A resposta encontrada foi ofertar a doação de sangue em um leque de prestações alternativas ao autor do fato ou ao réu, em nome da diversidade cultural, religiosa e psicológica. Com isso, em setembro de 2010 iniciou-se a implementação da medida. Ele lembrou que a iniciativa foi ganhando impulso por seus resultados no cotidiano da prestação jurisdicional e citou, como marco, a manifestação de um réu primário, de 20 anos, aparentemente contrito, ao ouvir a proposta da pena substitutiva: “fiz algo ruim e preciso ser punido.

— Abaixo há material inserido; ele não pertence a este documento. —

Lemma decimal_compare_scaled a b e : 0 <= dec_coefficient a -> 0 <= dec_coefficient b -> e <= dec_exponent a -> e <= dec_exponent b ->
  decimal_compare a b = (scaled a e ?= scaled b e).
Proof.
  intros Ha Hb Hea Heb. unfold decimal_compare, scaled.
  assert (forall d, dec_coefficient d = 0 -> magnitude d e = 0) as Hzero by (intros d E; unfold magnitude; by rewrite E).
  destruct (dec_coefficient a =? 0) eqn:Ea, (dec_coefficient b =? 0) eqn:Eb; py_bool.
  - rewrite (Hzero a), (Hzero b) by done. by destruct (dec_negative a), (dec_negative b).
  - rewrite (Hzero a) by done. pose proof (magnitude_positive b e ltac:(lia) Heb).
    destruct (dec_negative a), (dec_negative b); symmetry; rewrite ?Z.compare_gt_iff, ?Z.compare_lt_iff; lia.
  - rewrite (Hzero b) by done. pose proof (magnitude_positive a e ltac:(lia) Hea).
    destruct (dec_negative a), (dec_negative b); symmetry; rewrite ?Z.compare_gt_iff, ?Z.compare_lt_iff; lia.
  - pose proof (magnitude_positive a e ltac:(lia) Hea). pose proof (magnitude_positive b e ltac:(lia) Heb).
    destruct (dec_negative a), (dec_negative b); rewrite ?(compare_magnitude_exact _ _ e) by lia; symmetry.
    + apply Z.compare_opp.
    + rewrite Z.compare_lt_iff; lia.
    + rewrite Z.compare_gt_iff; lia.
    + done.
Qed.

(** What a comparator asks of two numbers. *)
Definition compares (comparator : Comparator) (x y : Z) : Prop :=
  match comparator with
  | Comparator_EQ => x = y
  | Comparator_NE => x <> y
  | Comparator_LT => x < y
  | Comparator_LTE => x <= y
  | Comparator_GT => y < x
  | Comparator_GTE => y <= x
  end.

Lemma compare_numeric_exact a b comparator e :
  0 <= dec_coefficient a -> 0 <= dec_coefficient b -> e <= dec_exponent a -> e <= dec_exponent b ->
  _compare_numeric a b comparator = true <-> compares comparator (scaled a e) (scaled b e).
Proof.
  intros Ha Hb Hea Heb. unfold _compare_numeric. rewrite (decimal_compare_scaled a b e) by done.
  destruct comparator; simpl; rewrite ?negb_true_iff, ?bool_decide_eq_true, ?bool_decide_eq_false.
  - apply Z.compare_eq_iff.
  - by rewrite Z.compare_eq_iff.
  - apply Z.compare_lt_iff.
  - apply Z.compare_le_iff.
  - apply Z.compare_gt_iff.
  - apply Z.compare_ge_iff.
Qed.

(** ** Values are equal when their canonical forms are *)

Lemma json_get_none key members : json_get key members = None <-> key ∉ map fst members.
Proof.
  induction members as [|[k v] members IH]; simpl; [split; [intros _; apply not_elem_of_nil|done]|].
  rewrite not_elem_of_cons. case_bool_decide as E; [subst; split; [done|intros [? _]; done]|]. rewrite IH. naive_solver.
Qed.

Lemma json_get_unique members key v : NoDup (map fst members) -> json_get key members = Some v <-> (key, v) ∈ members.
Proof.
  intros Hn. split; [apply json_get_in|]. induction members as [|[k w] members IH]; [by intros ?%not_elem_of_nil|]. simpl in *.
  apply list.NoDup_cons in Hn as [Hk Hn]. rewrite elem_of_cons. intros [[= -> ->]|Hin]; [by rewrite bool_decide_eq_true_2|].
  rewrite bool_decide_eq_false_2; [by apply IH|]. intros <-. apply Hk. by apply (list_elem_of_fmap_2 fst) in Hin.
Qed.

(** The members of [members'] in the order of [members]. *)
Definition in_order (members members' : list (str * json)) : list (str * json) :=
  map (fun m => (m.1, default JNull (json_get m.1 members'))) members.

Lemma in_order_perm members members' : NoDup (map fst members) -> NoDup (map fst members') ->
  (forall k, k ∈ map fst members <-> k ∈ map fst members') -> members' ≡ₚ in_order members members'.
Proof.
  intros Hn Hn' Hk. apply list.NoDup_Permutation.
  - by apply (NoDup_fmap_1 fst).
  - apply (NoDup_fmap_1 fst). unfold in_order. change (fmap fst ?l) with (map fst l). by rewrite map_map.
  - intros [k v]. unfold in_order. rewrite (list_elem_of_fmap (fun m => (m.1, default JNull (json_get m.1 members')))). split.
    + intros Hin. assert (k ∈ map fst members) as (m & -> & Hm)%list_elem_of_fmap by (apply Hk; by apply (list_elem_of_fmap_2 fst) in Hin).
      exists m. split; [|done]. apply (json_get_unique _ _ _ Hn') in Hin. by rewrite Hin.
    + intros (m & [= -> ->] & Hm). assert (m.1 ∈ map fst members') as Hin by (apply Hk; by apply list_elem_of_fmap_2).
      destruct (json_get m.1 members') as [w|] eqn:E; [by apply json_get_in|]. by apply json_get_none in E.
Qed.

Mas se eu doar sangue, salvarei vidas e isso é bom. Então, aceito”.

 

Nesse sentido, apontou a vantagem da doação de sangue em relação a outras penas alternativas, como o pagamento de cesta básica, pois implica uma decisão voluntária e solidária que se move para reparação do delito. “Passou a ser prestação alternativa, onde entra o componente da solidariedade. O mais importante é o fator autoestima, pois está em jogo o mal que a pessoa praticou, contraposto ao bem que está fazendo com a doação. Ela se sente feliz”, ponderou.

 

Mas, embora trate-se, na opinião do professor, da melhor das prestações alternativas inominadas, cuja prática é disseminada em muitas comarcas do Estado de São Paulo e de outros Estados, a medida ainda sofre resistência. Além disso, informou que há prestações alternativas reputadas mais adequadas a determinadas contingências ou mais úteis à coletividade por outros juízes.

 

Segundo Jayme de Freitas, a doação local de sangue obteve, em 2010, a adesão de 70 a 80% dos condenados. A medida, levada ao conhecimento da Corregedoria Geral da Justiça, foi considerada uma das boas práticas ao nível estadual.